(* ===== verification/HeapTiles.v ===== *)
(** * The structure of the heap

    The blocks of the heap as a list that tiles its range, the free list as a
    list of block addresses, and how writes to headers, footers and links affect
    them. *)

From S2P Require Import Prelude Frames Mem Vmm PageTable Heap.

(** ** Tilings *)

(** A block's size and whether it is free. *)
Definition blk : Type := Z * bool.

Definition span (l : list blk) : Z := foldr (λ b n, b.1 + n) 0 l.

Definition size_ok (sz : Z) : Prop := MIN_BLOCK ≤ sz ∧ sz `mod` ALIGNMENT = 0 ∧ sz < 2 ^ 63.

(** A block with consistent header and footer. *)
Definition block_at (m : mem) (a sz : Z) (f : bool) : Prop :=
  get_size m a = sz ∧ get_free m a = f ∧
  get_size m (a + sz - SIZEOF_FOOTER) = sz ∧ get_free m (a + sz - SIZEOF_FOOTER) = f.

Fixpoint tiles (m : mem) (a : Z) (l : list blk) (e : Z) : Prop :=
  match l with
  | [] => a = e
  | (sz, f) :: l => size_ok sz ∧ block_at m a sz f ∧ tiles m (a + sz) l e
  end.

(** Block [(sz, f)] of the tiling [l] from [a] is at [p]. *)
Definition at_block (a : Z) (l : list blk) (p sz : Z) (f : bool) : Prop :=
  ∃ l1 l2, l = l1 ++ (sz, f) :: l2 ∧ p = a + span l1.

Lemma span_app l1 l2 : span (l1 ++ l2) = span l1 + span l2.
Proof. induction l1 as [|[sz f] l1 IH]; simpl; [done|]. rewrite IH. lia. Qed.

Lemma span_cons sz f l : span ((sz, f) :: l) = sz + span l.
Proof. done. Qed.

Lemma tiles_app m a l1 l2 e :
  tiles m a (l1 ++ l2) e ↔ tiles m a l1 (a + span l1) ∧ tiles m (a + span l1) l2 e.
Proof.
  revert a. induction l1 as [|[sz f] l1 IH]; intros a; simpl.
  - rewrite Z.add_0_r. naive_solver.
  - rewrite IH, Z.add_assoc. tauto.
Qed.

Lemma tiles_span m a l e : tiles m a l e → e = a + span l ∧ 0 ≤ span l.
Proof.
  revert a. induction l as [|[sz f] l IH]; intros a; simpl; [lia|].
  intros ((? & _) & _ & Ht). apply IH in Ht. unfold MIN_BLOCK, SIZEOF_BLOCK, SIZEOF_FOOTER in *. lia.
Qed.

Lemma tiles_end m a l e e' : tiles m a l e → e = e' → tiles m a l e'.
Proof. by intros ? <-. Qed.

(** The bytes a block's header and footer occupy. *)
Definition tag_byte (a sz x : Z) : Prop :=
  a ≤ x < a + 9 ∨ a + sz - SIZEOF_FOOTER ≤ x < a + sz - SIZEOF_FOOTER + 9.

Lemma block_at_ext m m' a sz f :
  (∀ x, tag_byte a sz x → m' x = m x) → block_at m a sz f → block_at m' a sz f.
Proof.
  intros Hx. unfold block_at, get_size, get_free, load64. unfold tag_byte in Hx.
  rewrite (load_ext 8 m' m a), (load_ext 8 m' m (a + sz - SIZEOF_FOOTER)), !Hx; [done|..];
    try (intros x ?; apply Hx); lia.
Qed.

Lemma tiles_ext m m' a l e :
  (∀ p sz f x, at_block a l p sz f → tag_byte p sz x → m' x = m x) → tiles m a l e → tiles m' a l e.
Proof.
  revert a. induction l as [|[sz f] l IH]; intros a Hx; simpl; [done|].
  intros (Hsz & Hb & Ht). split_and!; [done| |].
  - eapply block_at_ext; [|done]. intros x Hx'. eapply (Hx a sz f); [|done].
    exists [], l. split; [done|]. simpl. lia.
  - apply IH; [|done]. intros p sz' f' x (l1 & l2 & -> & ->) Hx'.
    apply (Hx (a + sz + span l1) sz' f'); [|done].
    exists ((sz, f) :: l1), l2. split; [done|]. simpl. lia.
Qed.

Lemma at_block_size m a l e p sz f : tiles m a l e → at_block a l p sz f → size_ok sz.
Proof.
  intros Ht (l1 & l2 & -> & ->). apply tiles_app in Ht as [_ Ht]. simpl in Ht. naive_solver.
Qed.

Lemma at_block_bounds m a l e p sz f :
  tiles m a l e → at_block a l p sz f → a ≤ p ∧ p + sz ≤ e.
Proof.
  intros Ht (l1 & l2 & -> & ->). apply tiles_app in Ht as [Ht1 Ht2].
  apply tiles_span in Ht1 as [_ ?]. simpl in Ht2. destruct Ht2 as (_ & _ & Ht2).
  apply tiles_span in Ht2 as [-> ?]. lia.
Qed.

Lemma at_block_mem m a l e p sz f : tiles m a l e → at_block a l p sz f → block_at m p sz f.
Proof.
  intros Ht (l1 & l2 & -> & ->). apply tiles_app in Ht as [_ Ht]. simpl in Ht. naive_solver.
Qed.

Lemma at_block_cons a sz f l p sz' f' :
  at_block a ((sz, f) :: l) p sz' f' ↔ (p = a ∧ sz' = sz ∧ f' = f) ∨ at_block (a + sz) l p sz' f'.
Proof.
  split.
  - intros ([|b l1] & l2 & E & ->); simpl in E; simplify_eq.
    + left. simpl. split_and!; [lia|done..].
    + right. exists l1, l2. split; [done|]. simpl. lia.
  - intros [(-> & -> & ->)|(l1 & l2 & -> & ->)].
    + exists [], l. split; [done|]. simpl. lia.
    + exists ((sz, f) :: l1), l2. split; [done|]. simpl. lia.
Qed.

Lemma at_block_app a l1 l2 p sz f :
  at_block a (l1 ++ l2) p sz f ↔ at_block a l1 p sz f ∨ at_block (a + span l1) l2 p sz f.
Proof.
  revert a. induction l1 as [|[s g] l1 IH]; intros a; simpl.
  - rewrite Z.add_0_r. split; [by right|]. intros [(k1 & k2 & E & _)|?]; [by destruct k1|done].
  - rewrite !at_block_cons, IH, Z.add_assoc. tauto.
Qed.

Lemma at_block_nil a p sz f : ¬ at_block a [] p sz f.
Proof. intros (k1 & k2 & E & _). by destruct k1. Qed.

(** Two blocks are the same or do not overlap. *)
Lemma at_block_disjoint m a l e p sz f q sz' f' :
  tiles m a l e → at_block a l p sz f → at_block a l q sz' f' →
  (p = q ∧ sz = sz' ∧ f = f') ∨ p + sz ≤ q ∨ q + sz' ≤ p.
Proof.
  revert a. induction l as [|[s g] l IH]; intros a Ht Hp Hq; [by apply at_block_nil in Hp|].
  simpl in Ht. destruct Ht as (_ & _ & Ht). apply at_block_cons in Hp, Hq.
  destruct Hp as [(-> & -> & ->)|Hp], Hq as [(-> & -> & ->)|Hq]; [by left|..].
  - right. left. apply (at_block_bounds _ _ _ _ _ _ _ Ht Hq).
  - right. right. apply (at_block_bounds _ _ _ _ _ _ _ Ht Hp).
  - by eapply IH.
Qed.

Lemma at_block_fun m a l e p sz f sz' f' :
  tiles m a l e → at_block a l p sz f → at_block a l p sz' f' → sz = sz' ∧ f = f'.
Proof.
  intros Ht H1 H2. pose proof (at_block_size _ _ _ _ _ _ _ Ht H1) as [? _].
  pose proof (at_block_size _ _ _ _ _ _ _ Ht H2) as [? _].
  unfold MIN_BLOCK, SIZEOF_BLOCK, SIZEOF_FOOTER in *.
  destruct (at_block_disjoint _ _ _ _ _ _ _ _ _ _ Ht H1 H2) as [(_ & ? & ?)|[?|?]]; [done|lia..].
Qed.

(** ** The free list *)

Fixpoint flist (m : mem) (p : Z) (fl : list Z) : Prop :=
  match fl with
  | [] => p = 0
  | b :: fl => p = b ∧ b ≠ 0 ∧ flist m (get_next m b) fl
  end.

Definition link_byte (b x : Z) : Prop := b + SIZEOF_BLOCK ≤ x < b + SIZEOF_BLOCK + 8.

Lemma flist_ext m m' p fl :
  (∀ b x, b ∈ fl → link_byte b x → m' x = m x) → flist m p fl → flist m' p fl.
Proof.
  revert p. induction fl as [|b fl IH]; intros p Hx; simpl; [done|]. intros (-> & Hb & Hf).
  split_and!; [done..|]. unfold get_next, load64 in *.
  rewrite (load_ext 8 m' m (b + SIZEOF_BLOCK)).
  - apply IH; [|done]. intros c x Hc. by apply Hx, list_elem_of_further.
  - intros x ?. apply (Hx b); [apply list_elem_of_here|done].
Qed.

(** Blocks far enough apart that one's link is outside the other. *)
Definition spread (l : list Z) : Prop :=
  ∀ b c, b ∈ l → c ∈ l → b ≠ c → b + MIN_BLOCK ≤ c ∨ c + MIN_BLOCK ≤ b.

Lemma spread_sub l l' : (∀ b, b ∈ l' → b ∈ l) → spread l → spread l'.
Proof. intros Hs Hsp b c Hb Hc. apply Hsp; by apply Hs. Qed.

Lemma get_next_set m b n : is_u64 n → get_next (set_next_ptr m b n) b = n.
Proof. intros Hn. unfold get_next, set_next_ptr. by apply load64_store64_same. Qed.

Lemma set_next_other m b n x : ¬ link_byte b x → set_next_ptr m b n x = m x.
Proof. intros Hx. unfold set_next_ptr, store64. apply store_other. unfold link_byte in Hx. lia. Qed.

(** The loop that unlinks [target]: [l1] are the blocks before it. *)
Section remove.
Context {A : Type} `{FrameAlloc A}.
Implicit Type h : Heap A.

Lemma remove_loop_spec h fl1 target fl2 fuel curr prev done_ :
  flist (hmem h) curr (fl1 ++ target :: fl2) → target ∉ fl1 → (length fl1 < fuel)%nat →
  prev = default 0 (last done_) →
  remove_loop fuel curr prev target h =
    Ok (remove_block_from_free_list target (default 0 (last (done_ ++ fl1))) h).
Proof.
  revert fuel curr prev done_. induction fl1 as [|b fl1 IH]; intros fuel curr prev done_ Hf Hn Hlen Hp;
    (destruct fuel as [|fuel]; [simpl in Hlen; lia|]); simpl in Hf; destruct Hf as (-> & Hb & Hf); cbn [remove_loop].
  - rewrite (proj2 (Z.eqb_neq _ _) Hb), Z.eqb_refl, app_nil_r. by rewrite Hp.
  - apply not_elem_of_cons in Hn as [Hne Hn]. rewrite (proj2 (Z.eqb_neq _ _) Hb).
    rewrite (proj2 (Z.eqb_neq b target)) by done.
    rewrite (IH fuel _ b (done_ ++ [b])); [by rewrite <-app_assoc|done|done|simpl in Hlen; lia|].
    by rewrite last_snoc.
Qed.

(** What unlinking leaves: the list without [target]; only links of listed blocks
    are written. *)
Lemma unlink_list_spec h fl target :
  flist (hmem h) (free_list h) fl → NoDup fl → spread fl → target ∈ fl →
  (∀ b, b ∈ fl → is_u64 b) → (length fl < list_fuel h)%nat →
  ∃ h', remove_loop (list_fuel h) (free_list h) 0 target h = Ok h' ∧
    flist (hmem h') (free_list h') (filter (λ b, b ≠ target) fl) ∧
    (∀ x, (∀ b, b ∈ fl → b ≠ target → ¬ link_byte b x) → hmem h' x = hmem h x) ∧
    heap_end h' = heap_end h ∧ vm h' = vm h.
Proof.
  intros Hf Hnd Hsp Ht Hu Hfuel. apply list_elem_of_split in Ht as (fl1 & fl2 & ->).
  assert (target ∉ fl1 ∧ target ∉ fl2) as [Hn1 Hn2].
  { apply NoDup_app in Hnd as (_ & Hd & Hnd). apply NoDup_cons in Hnd as [? _]. split; [|done].
    intros Hin. apply (Hd target Hin), list_elem_of_here. }
  rewrite (remove_loop_spec h fl1 target fl2 _ _ 0 []); [|done|done|rewrite length_app in Hfuel; lia|done].
  rewrite app_nil_l. eexists. split; [done|].
  assert (filter (λ b, b ≠ target) (fl1 ++ target :: fl2) = fl1 ++ fl2) as ->.
  { rewrite filter_app, filter_cons, decide_False by naive_solver.
    rewrite !filter_id; [done|by intros x Hx ->..]. }
  assert (∀ p l, flist (hmem h) p (l ++ target :: fl2) → flist (hmem h) target (target :: fl2)) as Hsuf.
  { intros p l. revert p. induction l as [|b l IH]; intros p; simpl; [intros (-> & ? & ?); done|].
    intros (_ & _ & Hl). by apply IH in Hl. }
  pose proof (Hsuf _ _ Hf) as (_ & Ht0 & Hf2).
  unfold remove_block_from_free_list. destruct fl1 as [|b0 fl1'] using rev_ind.
  { simpl in Hf |- *. destruct Hf as (Hfe & _ & Hf). done. }
  clear IHfl1'. rewrite last_snoc. simpl default.
  assert (b0 ∈ (fl1' ++ [b0]) ++ target :: fl2) as Hb0 by (rewrite !elem_of_app, elem_of_cons; set_solver).
  assert (b0 ≠ 0) as Hb0z.
  { clear -Hf. revert Hf. generalize (free_list h). induction fl1' as [|c l IH]; intros p; simpl.
    - by intros (-> & ? & _).
    - intros (_ & _ & Hl). by apply IH in Hl. }
  rewrite (proj2 (Z.eqb_neq _ _) Hb0z). simpl.
  assert (b0 ≠ target) as Hbt by (intros ->; apply Hn1; set_solver).
  split_and!; try done.
  - assert (∀ p l, NoDup ((l ++ [b0]) ++ target :: fl2) → (∀ c, c ∈ (l ++ [b0]) ++ target :: fl2 → c ∈ (fl1' ++ [b0]) ++ target :: fl2) →
      flist (hmem h) p ((l ++ [b0]) ++ target :: fl2) →
      flist (set_next_ptr (hmem h) b0 (get_next (hmem h) target)) p ((l ++ [b0]) ++ fl2)) as Hgen.
    { intros p l. revert p. induction l as [|c l IH]; intros p Hndl Hsub Hl; simpl in Hl |- *.
      - destruct Hl as (-> & ? & Hnx). split_and!; [done..|]. destruct Hnx as (_ & _ & Hnx).
        rewrite get_next_set.
        + eapply flist_ext; [|exact Hnx]. intros c x Hc Hx. apply set_next_other.
          simpl in Hndl. apply NoDup_cons in Hndl as [Hb _].
          destruct (Hsp b0 c) as [?|?]; [done|set_solver|intros ->; set_solver|..];
            unfold link_byte, MIN_BLOCK, SIZEOF_BLOCK, SIZEOF_FOOTER in *; lia.
        + (* the successor is null or a listed block *)
          destruct fl2 as [|d fl2']; simpl in Hf2; [rewrite Hf2; word|]. destruct Hf2 as (-> & _).
          apply Hu. set_solver.
      - destruct Hl as (-> & ? & Hl). split_and!; [done..|].
        simpl in Hndl. apply NoDup_cons in Hndl as [Hc Hndl].
        assert (get_next (set_next_ptr (hmem h) b0 (get_next (hmem h) target)) c = get_next (hmem h) c) as ->.
        { unfold get_next at 1 3, load64. apply load_ext. intros x Hx. apply set_next_other.
          destruct (Hsp b0 c) as [?|?]; [done|set_solver|intros ->; set_solver|..];
            unfold link_byte, MIN_BLOCK, SIZEOF_BLOCK, SIZEOF_FOOTER in *; lia. }
        apply IH; [done| |done]. intros d Hd. apply Hsub. set_solver. }
    by apply Hgen.
  - intros x Hx. apply set_next_other, Hx; [done|done].
Qed.

End remove.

Task to carry out:
Search the listing for the string "Hndl". Copy each line where it turns up.

Answer to the exercise:
    { intros p l. revert p. induction l as [|c l IH]; intros p Hndl Hsub Hl; simpl in Hl |- *.
          simpl in Hndl. apply NoDup_cons in Hndl as [Hb _].
        simpl in Hndl. apply NoDup_cons in Hndl as [Hc Hndl].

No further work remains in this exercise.